Roberto Alfonso Azcona | Montevideo
@| La reciente reunión entre el PIT-CNT y las autoridades por la Rendición de Cuentas trasluce la insistencia de la cúpula sindical en aplicar viejas fórmulas colectivistas que la historia ya ha juzgado y condenado. Fuertemente influenciado por sectores de matriz comunista, el PIT-CNT continúa apostando al dogma del gasto público infinito y la intervención estatal; esta visión ignora deliberadamente que el control centralizado y la asfixia al sector privado solo destruyen el aparato productivo, desincentivan la inversión y sumen en la pobreza a los pueblos mientras consolidan a pequeñas elites burocráticas dominantes.
El peligro de este enfoque se vuelve evidente al desmenuzar las tres propuestas centrales que la central sindical pretende imponer en la agenda nacional:
-El “Impuesto al 1%” y asfixia al capital.

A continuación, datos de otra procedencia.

(* ===== verification/StateInterface.v ===== *)
(** * The state database as the EVM sees it (client/core/vm/interface.go)

    The EVM works against the Go interface [StateDB].  The class [StateDB]
    lists its methods over an arbitrary type of database states; the class
    [StateDBSpec] states what an implementation promises: no method panics
    (except [SubRefund], whose panic is the one the source writes), a snapshot
    can be reverted to as long as it is live, and reverting restores the state.
    The theorems about the EVM are proved against this interface. *)

From S2P Require Import Prelude.
From S2P Require Import Common.
From S2P Require Import Params.
From S2P Require Import Crypto.

(** client/core/types/log.go: the consensus fields of [Log] and the block
    number the EVM fills in. *)
Record Log : Type := mkLog {
  log_Address : Address;
  log_Topics : list Hash;
  log_Data : list byte;
  log_BlockNumber : Z
}.

(** client/core/types/access_list_tx.go: [AccessList]. *)
Definition AccessList : Type := list (Address * list Hash).

Class StateDB (S : Type) : Type := {
  CreateAccount : Address -> GM S unit;
  SubBalance : Address -> Z -> GM S unit;
  AddBalance : Address -> Z -> GM S unit;
  GetBalance : Address -> GM S Z;
  GetNonce : Address -> GM S Z;
  SetNonce : Address -> Z -> GM S unit;
  GetCodeHash : Address -> GM S Hash;
  GetCode : Address -> GM S (list byte);
  SetCode : Address -> list byte -> GM S unit;
  GetCodeSize : Address -> GM S Z;
  AddRefund : Z -> GM S unit;
  SubRefund : Z -> GM S unit;
  GetRefund : GM S Z;
  GetCommittedState : Address -> Hash -> GM S Hash;
  GetState : Address -> Hash -> GM S Hash;
  SetState : Address -> Hash -> Hash -> GM S unit;
  GetTransientState : Address -> Hash -> GM S Hash;
  SetTransientState : Address -> Hash -> Hash -> GM S unit;
  Suicide : Address -> GM S bool;
  HasSuicided : Address -> GM S bool;
  Exist : Address -> GM S bool;
  Empty : Address -> GM S bool;
  AddressInAccessList : Address -> GM S bool;
  SlotInAccessList : Address -> Hash -> GM S (bool * bool);
  AddAddressToAccessList : Address -> GM S unit;
  AddSlotToAccessList : Address -> Hash -> GM S unit;
  Prepare : Rules -> Address -> Address -> option Address -> list Address -> AccessList -> GM S unit;
  RevertToSnapshot : Z -> GM S unit;
  Snapshot : GM S Z;
  AddLog : Log -> GM S unit;
  AddPreimage : Hash -> list byte -> GM S unit
}.

(** The panic [SubRefund] is written with. *)
Definition refund_panic (p : panic) : Prop := p = PanicRefund.

(** ** The supply

    Balances before and after a run differ by finitely many deltas; the supply
    grew by at most [n] if their sum is at most [n]. *)

Definition delta_at (d : list (Address * Z)) (a : Address) : Z :=
  foldr (fun p acc => (if decide (p.1 = a) then p.2 else 0) + acc) 0 d.

Definition delta_sum (d : list (Address * Z)) : Z := foldr (fun p acc => p.2 + acc) 0 d.

Definition grows_by (n : Z) (f g : Address -> Z) : Prop :=
  exists d, (forall a, g a = f a + delta_at d a) /\ delta_sum d <= n.

Lemma delta_at_cons p d a : delta_at (p :: d) a = (if decide (p.1 = a) then p.2 else 0) + delta_at d a.
Proof. done. Qed.

Lemma delta_sum_cons p d : delta_sum (p :: d) = p.2 + delta_sum d.
Proof. done. Qed.

Lemma delta_at_app d d' a : delta_at (d ++ d') a = delta_at d a + delta_at d' a.
Proof.
  induction d as [|p d IH]; [done|]. rewrite <- app_comm_cons, !delta_at_cons, IH. lia.
Qed.

Lemma delta_sum_app d d' : delta_sum (d ++ d') = delta_sum d + delta_sum d'.
Proof. induction d as [|p d IH]; [done|]. rewrite <- app_comm_cons, !delta_sum_cons, IH. lia. Qed.

Lemma grows_same f g : (forall a, g a = f a) -> grows_by 0 f g.
Proof. intros H. exists []. split; [intros a; rewrite H; unfold delta_at; cbn; lia|done]. Qed.

Lemma grows_one f g a v : (forall b, g b = f b + if decide (a = b) then v else 0) -> grows_by v f g.
Proof. intros H. exists [(a, v)]. split; [intros b; rewrite H, delta_at_cons; cbn; lia|cbn; lia]. Qed.

Lemma grows_trans n m f g h : grows_by n f g -> grows_by m g h -> grows_by (n + m) f h.
Proof.
  intros (d & Hd & Hn) (d' & Hd' & Hm). exists (d ++ d').
  split; [intros a; rewrite Hd', Hd, delta_at_app; lia|rewrite delta_sum_app; lia].
Qed.

Lemma grows_weaken n m f g : n <= m -> grows_by n f g -> grows_by m f g.
Proof. intros Hm (d & Hd & Hn). exists d. split; [done|lia]. Qed.

(** The sum over any list of accounts that contains those that changed. *)
Definition total_of (f : Address -> Z) (l : list Address) : Z := foldr (fun a acc => f a + acc) 0 l.

Lemma total_of_cons f a l : total_of f (a :: l) = f a + total_of f l.
Proof. done. Qed.

Lemma total_of_ext f g l : (forall a, a ∈ l -> f a = g a) -> total_of f l = total_of g l.
Proof.
  induction l as [|b l IH]; intros H; [done|]. rewrite !total_of_cons, H by by left.
  f_equal. apply IH. intros a Ha. apply H. by right.
Qed.

Lemma total_of_add f g l : total_of (fun a => f a + g a) l = total_of f l + total_of g l.
Proof. induction l as [|b l IH]; [done|]. rewrite !total_of_cons, IH. lia. Qed.

Lemma total_of_zero l : total_of (fun _ => 0) l = 0.
Proof. induction l as [|b l IH]; [done|]. by rewrite total_of_cons, IH. Qed.

Lemma total_of_delta (p : Address * Z) l :
  NoDup l -> p.1 ∈ l -> total_of (fun a => if decide (p.1 = a) then p.2 else 0) l = p.2.
Proof.
  induction 1 as [|b l Hb Hl IH]; intros Hp; [by apply elem_of_nil in Hp|]. rewrite total_of_cons. case_decide as Hpb.
  - rewrite (total_of_ext _ (fun _ => 0)), total_of_zero; [lia|]. intros a Ha. rewrite decide_False; [done|].
    intros Hpa. apply Hb. by rewrite <- Hpb, Hpa.
  - apply elem_of_cons in Hp as [Hp|Hp]; [done|]. by rewrite IH.
Qed.

Lemma total_of_delta_at d l : NoDup l -> (forall p, p ∈ d -> p.1 ∈ l) -> total_of (delta_at d) l = delta_sum d.
Proof.
  intros Hl. induction d as [|p d IH]; intros Hd; [apply total_of_zero|].
  rewrite (total_of_ext _ (fun a => (if decide (p.1 = a) then p.2 else 0) + delta_at d a)) by done.
  rewrite total_of_add, total_of_delta, IH; [done| |done|]; intros; apply Hd; [by right|by left].
Qed.

(** What [grows_by] means for sums: over every set of accounts that contains a
    certain finite one, the sum of the balances grew by at most [n]. *)
Lemma grows_total n f g :
  grows_by n f g -> exists l0, forall l, NoDup l -> l0 ⊆ l -> total_of g l <= total_of f l + n.
Proof.
  intros (d & Hd & Hn). exists (map fst d). intros l Hl Hsub.
  rewrite (total_of_ext g (fun a => f a + delta_at d a)), total_of_add, total_of_delta_at; [lia|done| |done].
  intros p Hp. apply Hsub. apply list_elem_of_In, in_map, list_elem_of_In. done.
Qed.

(** ** The laws

    What the EVM relies on.  [sdb_ok] is the implementation's invariant;
    [sdb_evolve n s s'] says that [s'] evolved from [s] without reverting below
    [s], and that the supply grew by at most [n] on the way; [sdb_equiv] relates
    states no query tells apart. *)
Class StateDBSpec (S : Type) {D : StateDB S} {K : Keccak} : Type := {
  sdb_ok : S -> Prop;
  sdb_evolve : Z -> S -> S -> Prop;
  sdb_equiv : S -> S -> Prop;
  in_access_list : S -> Address -> bool;
  code_of : S -> Address -> list byte;
  codehash_of : S -> Address -> Hash;
  balance_at : S -> Address -> Z;
  nonce_at : S -> Address -> Z;
  refund_at : S -> Z;
  tx_at : S -> Hash * Z;

  sdb_ext (s s' : S) : Prop := sdb_evolve 0 s s';
  evolve_refl s : sdb_evolve 0 s s;
  evolve_trans n m s1 s2 s3 : sdb_evolve n s1 s2 -> sdb_evolve m s2 s3 -> sdb_evolve (n + m) s1 s3;
  evolve_weaken n m s s' : n <= m -> sdb_evolve n s s' -> sdb_evolve m s s';
  evolve_supply n s s' : sdb_evolve n s s' -> grows_by n (balance_at s) (balance_at s');
  evolve_tx n s s' : sdb_evolve n s s' -> tx_at s' = tx_at s;
  balance_equiv s s' a : sdb_equiv s s' -> balance_at s a = balance_at s' a;
  nonce_equiv s s' a : sdb_equiv s s' -> nonce_at s a = nonce_at s' a;
  nonce_u64 s a : sdb_ok s -> is_u64 (nonce_at s a);
  refund_equiv s s' : sdb_equiv s s' -> refund_at s = refund_at s';
  refund_u64 s : sdb_ok s -> is_u64 (refund_at s);
  balance_nonneg s a : sdb_ok s -> 0 <= balance_at s a;
  sdb_equiv_equivalence :: Equivalence sdb_equiv;
  access_list_equiv s s' a : sdb_equiv s s' -> in_access_list s a = in_access_list s' a;
  code_of_equiv s s' a : sdb_equiv s s' -> code_of s a = code_of s' a;
  codehash_of_equiv s s' a : sdb_equiv s s' -> codehash_of s a = codehash_of s' a;
  access_list_mono n s s' a : sdb_evolve n s s' -> in_access_list s a = true -> in_access_list s' a = true;
  code_hash_of_code s a : sdb_ok s -> code_of s a = [] \/ codehash_of s a = keccak256 (code_of s a);
  code_size_bound s a : sdb_ok s -> zlen (code_of s a) < 2 ^ 60;

  sdb_mutator {A} (m : GM S A) : Prop :=
    forall s, sdb_ok s ->
      wp no_panic m (fun _ s' => sdb_ok s' /\ sdb_ext s s' /\ forall a, balance_at s' a = balance_at s a) s;
  sdb_getter {A} (m : GM S A) : Prop :=
    forall s, sdb_ok s ->
      wp no_panic m (fun _ s' => sdb_ok s' /\ sdb_ext s s' /\ sdb_equiv s' s) s;

  CreateAccount_ok a : sdb_mutator (CreateAccount a);
  SubBalance_ok a v s :
    sdb_ok s -> 0 <= v <= balance_at s a ->
    wp no_panic (SubBalance a v)
      (fun _ s' => sdb_ok s' /\ sdb_evolve (- v) s s' /\
         forall b, balance_at s' b = balance_at s b + if decide (a = b) then - v else 0) s;
  AddBalance_ok a v s :
    sdb_ok s -> 0 <= v ->
    wp no_panic (AddBalance a v)
      (fun _ s' => sdb_ok s' /\ sdb_evolve v s s' /\
         forall b, balance_at s' b = balance_at s b + if decide (a = b) then v else 0) s;
  Suicide_ok a s :
    sdb_ok s -> wp no_panic (Suicide a) (fun _ s' => sdb_ok s' /\ sdb_evolve (- balance_at s a) s s') s;
  GetBalance_ok a s :
    sdb_ok s ->
    wp no_panic (GetBalance a)
      (fun b s' => b = balance_at s a /\ sdb_ok s' /\ sdb_ext s s' /\ sdb_equiv s' s) s;
  GetRefund_ok s :
    sdb_ok s -> wp no_panic GetRefund (fun r s' => r = refund_at s /\ sdb_ok s' /\ sdb_ext s s' /\ sdb_equiv s' s) s;
  SetNonce_ok a n : is_u64 n -> sdb_mutator (SetNonce a n);
  SetCode_ok a c : zlen c < 2 ^ 60 -> sdb_mutator (SetCode a c);
  GetCodeSize_ok a : sdb_getter (GetCodeSize a);
  AddRefund_ok g : sdb_mutator (AddRefund g);
  GetCommittedState_ok a k : sdb_getter (GetCommittedState a k);
  GetState_ok a k : sdb_getter (GetState a k);
  SetState_ok a k v : sdb_mutator (SetState a k v);
  GetTransientState_ok a k : sdb_getter (GetTransientState a k);
  SetTransientState_ok a k v : sdb_mutator (SetTransientState a k v);
  HasSuicided_ok a : sdb_getter (HasSuicided a);
  Exist_ok a : sdb_getter (Exist a);
  Empty_ok a : sdb_getter (Empty a);
  AddSlotToAccessList_ok a k : sdb_mutator (AddSlotToAccessList a k);
  AddLog_ok l : sdb_mutator (AddLog l);
  AddPreimage_ok h d : sdb_mutator (AddPreimage h d);
  SubRefund_ok g s :
    sdb_ok s -> wp refund_panic (SubRefund g) (fun _ s' => sdb_ok s' /\ sdb_ext s s') s;
  GetNonce_ok a s :
    sdb_ok s ->
    wp no_panic (GetNonce a)
      (fun n s' => n = nonce_at s a /\ sdb_ok s' /\ sdb_ext s s' /\ sdb_equiv s' s) s;
  GetCodeHash_ok a s :
    sdb_ok s ->
    wp no_panic (GetCodeHash a)
      (fun h s' => h = codehash_of s a /\ sdb_ok s' /\ sdb_ext s s' /\ sdb_equiv s' s) s;
  GetCode_ok a s :
    sdb_ok s ->
    wp no_panic (GetCode a)
      (fun c s' => c = code_of s a /\ sdb_ok s' /\ sdb_ext s s' /\ sdb_equiv s' s) s;
  AddressInAccessList_ok a s :
    sdb_ok s ->
    wp no_panic (AddressInAccessList a)
      (fun b s' => b = in_access_list s a /\ sdb_ok s' /\ sdb_ext s s' /\ sdb_equiv s' s) s;
  SlotInAccessList_ok a k s :
    sdb_ok s ->
    wp no_panic (SlotInAccessList a k)
      (fun b s' => b.1 = in_access_list s a /\ sdb_ok s' /\ sdb_ext s s' /\ sdb_equiv s' s) s;
  AddAddressToAccessList_ok a s :
    sdb_ok s ->
    wp no_panic (AddAddressToAccessList a)
      (fun _ s' => in_access_list s' a = true /\ sdb_ok s' /\ sdb_ext s s' /\
         forall b, balance_at s' b = balance_at s b) s;
  (** Not undone by reverting: called before a transaction runs. *)
  Prepare_ok rules sender coinbase dst pre al s :
    sdb_ok s ->
    wp no_panic (Prepare rules sender coinbase dst pre al)
      (fun _ s' => sdb_ok s' /\ (forall b, balance_at s' b = balance_at s b) /\ tx_at s' = tx_at s /\
         (rIsBerlin rules = true -> in_access_list s' sender = true /\
            forall d, dst = Some d -> in_access_list s' d = true)) s;

  Snapshot_ok : sdb_getter Snapshot;
  (** A live snapshot can be reverted to, and that restores the state. *)
  RevertToSnapshot_ok n s id s1 s2 :
    sdb_ok s -> Snapshot s = Ret (id, s1) -> sdb_ok s2 -> sdb_evolve n s1 s2 ->
    wp no_panic (RevertToSnapshot id)
      (fun _ s3 => sdb_ok s3 /\ sdb_equiv s3 s /\ sdb_ext s s3) s2
}.

(** The laws that apply without further conditions. *)
Create HintDb sdb discriminated.
#[export] Hint Resolve CreateAccount_ok SetNonce_ok
  GetCodeSize_ok AddRefund_ok GetCommittedState_ok GetState_ok SetState_ok
  GetTransientState_ok SetTransientState_ok HasSuicided_ok Exist_ok Empty_ok
  AddSlotToAccessList_ok AddLog_ok AddPreimage_ok Snapshot_ok : sdb.

Section interface.
Context {S : Type} {D : StateDB S} {K : Keccak} {SP : StateDBSpec S}.

#[export] Instance sdb_ext_preorder : PreOrder sdb_ext.
Proof.
  split; [intros s; apply evolve_refl|]. intros s1 s2 s3 H1 H2. apply (evolve_trans 0 0 _ _ _ H1 H2).
Qed.

Lemma access_list_ext s s' a : sdb_ext s s' -> in_access_list s a = true -> in_access_list s' a = true.
Proof. apply access_list_mono. Qed.

Lemma GetBalance_getter a : sdb_getter (GetBalance a).
Proof. intros s Hs. eapply wp_mono; [by apply GetBalance_ok|]. by intros b s' (_ & H). Qed.

Lemma AddBalance_zero a : sdb_mutator (AddBalance a 0).
Proof.
  intros s Hs. eapply wp_mono; [by apply AddBalance_ok|]. intros u s' (H1 & H2 & H3). split_and!; try done.
  intros b. rewrite H3. case_decide; lia.
Qed.

(** A transfer within the sender's means. *)
Lemma move_ok a b v s :
  sdb_ok s -> 0 <= v <= balance_at s a ->
  wp no_panic (SubBalance a v ;;; AddBalance b v)
    (fun _ s' => sdb_ok s' /\ sdb_ext s s' /\ forall c, balance_at s' c =
       balance_at s c - (if decide (a = c) then v else 0) + (if decide (b = c) then v else 0)) s.
Proof.
  intros Hs Hv. apply wp_gbind. eapply wp_mono; [by apply SubBalance_ok|]. intros u s1 (Hs1 & Hx1 & Hb1).
  eapply wp_mono; [apply AddBalance_ok; [done|lia]|]. intros u' s2 (Hs2 & Hx2 & Hb2). split; [done|]. split.
  - unfold sdb_ext. replace 0 with (- v + v) by lia. by eapply evolve_trans.
  - intros c. rewrite Hb2, Hb1. repeat case_decide; lia.
Qed.

(** The end of a contract: its balance goes to the beneficiary, or is gone if
    the beneficiary is the contract itself. *)
Lemma retire_ok a b s :
  sdb_ok s ->
  wp no_panic (let* v := GetBalance a in AddBalance b v ;;; Suicide a)
    (fun _ s' => sdb_ok s' /\ sdb_ext s s') s.
Proof.
  intros Hs. apply wp_gbind. eapply wp_mono; [by apply GetBalance_ok|]. intros v s1 (-> & Hs1 & Hx1 & He1).
  pose proof (balance_nonneg s a Hs) as Hn. apply wp_gbind. eapply wp_mono; [by apply AddBalance_ok|].
  intros u s2 (Hs2 & Hx2 & Hb2). eapply wp_mono; [by apply Suicide_ok|]. intros u' s3 (Hs3 & Hx3). split; [done|].
  pose proof (evolve_trans _ _ _ _ _ Hx1 (evolve_trans _ _ _ _ _ Hx2 Hx3)) as H. eapply evolve_weaken; [|exact H].
  rewrite Hb2, (balance_equiv _ _ a He1). case_decide; lia.
Qed.
End interface.

#[export] Hint Resolve GetBalance_getter AddBalance_zero : sdb.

Crear una sobretasa al Impuesto al Patrimonio desincentiva la llegada de inversiones, debilita la competitividad y provoca la fuga de capitales, terminando por perjudicar a los sectores más vulnerables a través del desempleo.
-Reducción de la jornada laboral sin pérdida salarial. Reducir las horas de trabajo manteniendo los salarios incrementa drásticamente los costos laborales de las Pymes, forzando el cierre de comercios, acelerando la automatización o empujando a los trabajadores hacia la informalidad.
-El Estado como motor artificial del desarrollo. Exigir un gasto público sobredimensionado genera déficit fiscal e inflación estructural, un impuesto encubierto que devora el poder de compra de los más pobres y deriva en ineficiencia burocrática.
Soluciones reales:
La necesidad de una reforma constitucional. Esta insistencia es el síntoma de un problema estructural profundo, un sindicalismo que ha abandonado la defensa genuina de los trabajadores para convertirse en un brazo político partidario. Frente a una corporación que traba el desarrollo utilizando los recursos de todos, se vuelve indispensable impulsar una reforma constitucional que ponga límites claros a las cúpulas sindicales a través de tres soluciones reales.
-Regulación del derecho de huelga y prohibición de ocupaciones. Prohibir constitucionalmente las ocupaciones, garantizando el derecho a trabajar de los no huelguistas, e imponer el voto secreto y obligatorio de los trabajadores antes de declarar un paro.
-Transparencia financiera y personería jurídica obligatoria. Exigir personería jurídica para operar, obligando a los sindicatos a auditar públicamente sus estados contables y transparentar el origen y destino de sus fondos.
-Prohibición de la actividad político-partidaria. Establecer incompatibilidades estrictas para que las estructuras gremiales no se usen como plataformas electorales, impidiendo que los dirigentes se postulen a cargos políticos sin renunciar con dos años de antelación.
El dilema presupuestal real no radica en gastar más para satisfacer demandas corporativas, sino en administrar con responsabilidad los recursos de los contribuyentes.
Uruguay necesita mirar hacia adelante, promoviendo la libertad económica y la eficiencia pública, avanzando hacia una reforma constitucional que desmantele los privilegios de una dirigencia aferrada a dogmas perimidos.